描述当创建一个用户态进程并加载了应用程序后，CPU是如何让这个应用程序最终在用户态执行起来的。即这个用户态进程被ucore选择占用CPU执行（RUNNING态）到具体执行应用程序第一条指令的整个经过

设置用户堆栈，建立虚拟地址与物理地址的映射，建立页表。修改trapframe，即这一步中的tf,tf相应的值被设置成了用户态的值，这样在iret指令返回之后就会成为用户态的进程进行执行

2: 父进程复制自己的内存空间给子进程

使用 page2kva 得到需要进行拷贝的地址 src 和 des ，通过 memcpy 对其进行复制，再用 page_insert 建立物理页与虚拟页的映射

简要说明如何设计实现 Copy on Write 机制，给出概要设计

在父进程创建子进程时，进行拷贝时直接拷贝页的地址指针，但把空间设置为只读。
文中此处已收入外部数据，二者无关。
(** * Compositing engine of the thumbnail service

    A shallow embedding of the deterministic compositing code:
    - [src/services/contextualCompositing.ts]  (scene-aware pipeline),
    - [src/services/lifestyleCompositing.ts]   (blur + vignette pipeline),
    - [src/services/compositing.ts]            (flat pipeline),
    - [src/services/gradientService.ts], [src/services/blurService.ts].

    Numbers.  The blur radius and the vignette opacity, which callers pass
    in as arbitrary [number]s, are IEEE 754 doubles ([Double.number]): NaN,
    the infinities and the rounding of the product [opacity * 255] are part
    of the model.  In the geometry code a [number] that the code only ever
    produces with [Math.floor] or reads from an integer table is a [Z], and
    every other one is an exact rational [Q]; there the arithmetic is exact
    and the rounding of doubles is outside the model.

    Images.  The image library (sharp) is external to the repository.  Each
    awaited sharp chain is a field of the class [Host] and returns either a
    buffer or an error; [composite] blends its layers in array order.  The
    theorems hold for every host; the one about the blur service assumes, as
    [BlurContract], that sharp's [blur] accepts a sigma in [0.3, 1000] and
    keeps the dimensions of the image. *)

From Stdlib Require Import ZArith QArith Qround Qminmax Qpower Lia Lqa.
From Stdlib Require Import Bool List String Ascii.
From Stdlib Require Import SpecFloat.
Import ListNotations.

Local Open Scope Z_scope.

(** ** JavaScript primitives *)

Module JS.

(** [Math.floor] on a finite number. *)
Definition floor (q : Q) : Z := Qfloor q.

(** [Math.max] / [Math.min] on finite numbers. *)
Definition max (a b : Q) : Q := if Qle_bool a b then b else a.
Definition min (a b : Q) : Q := if Qle_bool a b then a else b.

(** The comparison [a > b]. *)
Definition gt (a b : Q) : bool := negb (Qle_bool a b).

End JS.

(** ** Shared data *)

(** [PedestalPosition] of gradientService.ts and of the scene-design schema. *)
Inductive PedestalPosition : Type :=
| center
| right_third
| left_third
| center_bottom.

(** The object [{ x, y, width, height }] returned by the geometry resolvers. *)
Record Box : Type := mkBox {
  x : Z;
  y : Z;
  width : Z;
  height : Z
}.

(** Standard YouTube thumbnail dimensions. *)
Definition THUMBNAIL_WIDTH : Z := 1280.
Definition THUMBNAIL_HEIGHT : Z := 720.

(** ** Geometry resolver of the contextual pipeline *)

Module Contextual.

(** [const targetWidth = Math.floor(THUMBNAIL_WIDTH * productSpaceRatio)]. *)
Definition targetWidth (productSpaceRatio : Q) : Z :=
  JS.floor (inject_Z THUMBNAIL_WIDTH * productSpaceRatio).

(** The value of [x] before the final bounds clamp. *)
Definition anchorX (pedestalPosition : PedestalPosition) (drawWidth : Z) : Z :=
  match pedestalPosition with
  | center => JS.floor (inject_Z (THUMBNAIL_WIDTH - drawWidth) / 2)
  | center_bottom => JS.floor (inject_Z (THUMBNAIL_WIDTH - drawWidth) / 2)
  | right_third =>
      JS.floor (inject_Z THUMBNAIL_WIDTH * (65 # 100) - inject_Z drawWidth / 2)
  | left_third =>
      JS.floor (inject_Z THUMBNAIL_WIDTH * (35 # 100) - inject_Z drawWidth / 2)
  end.

(** The value of [y] before the final bounds clamp. *)
Definition anchorY (pedestalPosition : PedestalPosition) (drawHeight : Z) : Z :=
  match pedestalPosition with
  | center => JS.floor (inject_Z (THUMBNAIL_HEIGHT - drawHeight) / 2)
  | center_bottom =>
      JS.floor (inject_Z THUMBNAIL_HEIGHT * (65 # 100) - inject_Z drawHeight)
  | right_third => JS.floor (inject_Z (THUMBNAIL_HEIGHT - drawHeight) / 2)
  | left_third => JS.floor (inject_Z (THUMBNAIL_HEIGHT - drawHeight) / 2)
  end.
当进行写操作时会产生一个页异常中断，这时进行拷贝工作即可

3: 阅读分析源代码，理解进程执行 fork/exec/wait/exit 的实现，以及系统调用的实现

fork/exec/wait/exit函数分别对应了系统调用SYSfork、SYSexec、SYSwait、 SYSexit；系统调用实现是通过产生特定中断，在syscall函数中调用该中断trapframe中保存的eax值所对应的syscalls中的函数指针

fork/exec/wait/exit在实现中是如何影响进程的执行状态的?

fork可以产生拷贝自己的子进程；exec使用load_icode复制执行进程；wait使当前进程进入子进程或者IO操作的状态；exit可以回收当前进程资源，并进入僵尸模式等待父进程回收
ucore中一个用户态进程的执行状态生命周期图

进入就绪队列 -> 就绪 -> 执行 -> 就绪 -> … -> 执行 -> 退出